NCCG 2018 is a Code with pronouncements on corporate governance matters. While the CAMA addresses some corporate governance matters, such provisions are general in nature and not properly codified. Also, Section 51(c) of the FRC Act empowers the Council to issue the Code of Corporate Governance and impliedly, the rationale for NCCG 2018.
NCCG 2018 is aimed at companies of varying sizes and complexities across industries. It is flexible – applies in a wide range of circumstances and scalable – applies to companies of differing sizes.
No. it is a “Principle-based code” that allows for judgments. It is flexible and scalable.
The philosophy “Apply and Explain” assumes the application of all principles and requires entities to explain how the principles are applied. Apply Principles: All principles are ideals that Companies should strive for in their governance journey. The principles are basic and fundamental to good governance, and application of the principles is therefore expected. Explain Practices: Companies should provide explanations for the recommended practices that have been implemented or how these or other practices implemented have delivered the expected outcomes of the principles.

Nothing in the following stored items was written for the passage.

(** * Json-Data-Pipline-Agent: the response parser and the batch loop

    A shallow embedding of [src/pipeline_app.py]:
    - the Python string primitives [parse_analysis] uses ([replace],
      [find], slicing, [strip]);
    - the backtracking semantics of the [re] constructs that occur in
      [qa_pattern], and [re.findall];
    - [download_youtube_video], [parse_analysis], [process_video] and
      [main] with its loop, with the collaborators (yt-dlp, the remote
      service, the file system, the environment) as parameters over an
      abstract world.

    Text is a list of characters with code points below 256. An
    exception is one of class [Exception], which [except Exception]
    catches; [KeyboardInterrupt] and the like are not modelled.

    Printing: a [print] whose message holds a value (a URL, a title, a
    path, the text of an exception, the reply of the agent) is a call
    that may raise, as the output stream may fail to encode the message:
    whether it does depends on the message. A [print] of constant ASCII
    text is left out. What is printed is not recorded. *)

From Stdlib Require Import ZArith Lia Ascii String.
From stdpp Require Import base list.

Open Scope list_scope.

Abbreviation str := (list ascii).

(** ** Python string primitives *)

Module Py.
Definition dt_ldu (addr n : Z) : M Z :=
  ch_in_data addr n ;;
  ch_aligned addr n ;;
  b ← is_dt_set addr n SH_INT;
  when (negb b)
    (warning (if n =? 1 then WGCEXP else WGIEXP) ;; warn_dtbits addr n) ;;
  dt_ldu_loop (Z.to_nat n) (addr +p (n - 1)) 0.

Definition dt_lduw (addr : Z) : M Z :=
  ch_in_data addr wsize ;;
  ch_wordaligned addr ;;
  b ← is_dt_set addr wsize SH_INT;
  when (negb b) (warning WGIEXP ;; warn_dtbits addr wsize) ;;
  dt_ldu_loop (Z.to_nat wsize) (addr +p (wsize - 1)) 0.

Definition dt_lds (addr n : Z) : M Z :=
  ch_in_data addr n ;;
  ch_aligned addr n ;;
  b ← is_dt_set addr n SH_INT;
  when (negb b)
    (warning (if n =? 1 then WGCEXP else WGIEXP) ;; warn_dtbits addr n) ;;
  let addr := addr +p (n - 2) in
  l ← data_loc (addr +p 1);
  dt_lds_loop (Z.to_nat (n - 1)) addr (s8 l).

Definition dt_ldsw (addr : Z) : M Z :=
  ch_in_data addr wsize ;;
  ch_wordaligned addr ;;
  b ← is_dt_set addr wsize SH_INT;
  when (negb b) (warning WGIEXP ;; warn_dtbits addr wsize) ;;
  let addr := addr +p (wsize - 2) in
  l ← data_loc (addr +p 1);
  dt_lds_loop (Z.to_nat (wsize - 1)) addr (s8 l).

(** ** Moves *)

(** [dt_mvd(d2, d1, n)]: move [n] bytes in data from [d1] to [d2]. *)
Fixpoint dt_mvd_loop (i : nat) (d2 d1 : Z) : M unit :=
  match i with
  | O => skip
  | S i' =>
      ch_dt_prot d2 ;;
      b ← data_loc d1; set_data_loc d2 b ;;
      x ← dt_sh d1; set_dt_sh d2 (Z.ldiff x SH_PROT) ;;
      dt_mvd_loop i' (d2 +p 1) (d1 +p 1)
  end.
Definition dt_mvd (d2 d1 n : Z) : M unit :=
  ch_in_data d1 n ;;
  ch_wordaligned d1 ;;
  ch_in_data d2 n ;;
  ch_wordaligned d2 ;;
  dt_mvd_loop (Z.to_nat n) d2 d1.

(** [dt_mvs(d, s, n)]: move [n] bytes from [s] in stack to [d] in data. *)
Fixpoint dt_mvs_loop (i : nat) (d s : Z) : M unit :=
  match i with
  | O => skip
  | S i' =>
      ch_dt_prot d ;;
      ch_st_prot s ;;
      b ← stack_loc s; set_data_loc d b ;;
      x ← st_sh s; set_dt_sh d (Z.ldiff x SH_PROT) ;;
      dt_mvs_loop i' (d +p 1) (s +p 1)
  end.
Definition dt_mvs (d s n : Z) : M unit :=
  ch_in_stack s n ;;
  ch_wordaligned s ;;
  ch_in_data d n ;;
  ch_wordaligned d ;;
  dt_mvs_loop (Z.to_nat n) d s.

Apply and Explain: Application of the principles is assumed, and an explanation is disclosed on the practices that have been implemented and the progress made towards governance outcomes. Comply or Explain: Entities are given a set of standards to follow, but they’re not mandated to comply with everything. If a company did not follow the standard, it is bound to explain why it chose not to do so. Apply or Explain: Similar to ‘Apply and Explain’ but differ in that the application of the principles is assumed but an explanation for exceptions to recommended practices is required. However, ‘comply’ denotes mandatory. Approaches that ask companies to comply call for the government to enforce the law, while the apply-or-explain approach call for the shareholders to enforce the Code.
NCCG 2018 will apply to public companies (whether or not they are listed), private companies that are holding companies of public companies and other regulated entities, licensees operating in any field, concessioned and/or privatized companies, and regulated private companies. Every other company is expected to key into NCCG 2018.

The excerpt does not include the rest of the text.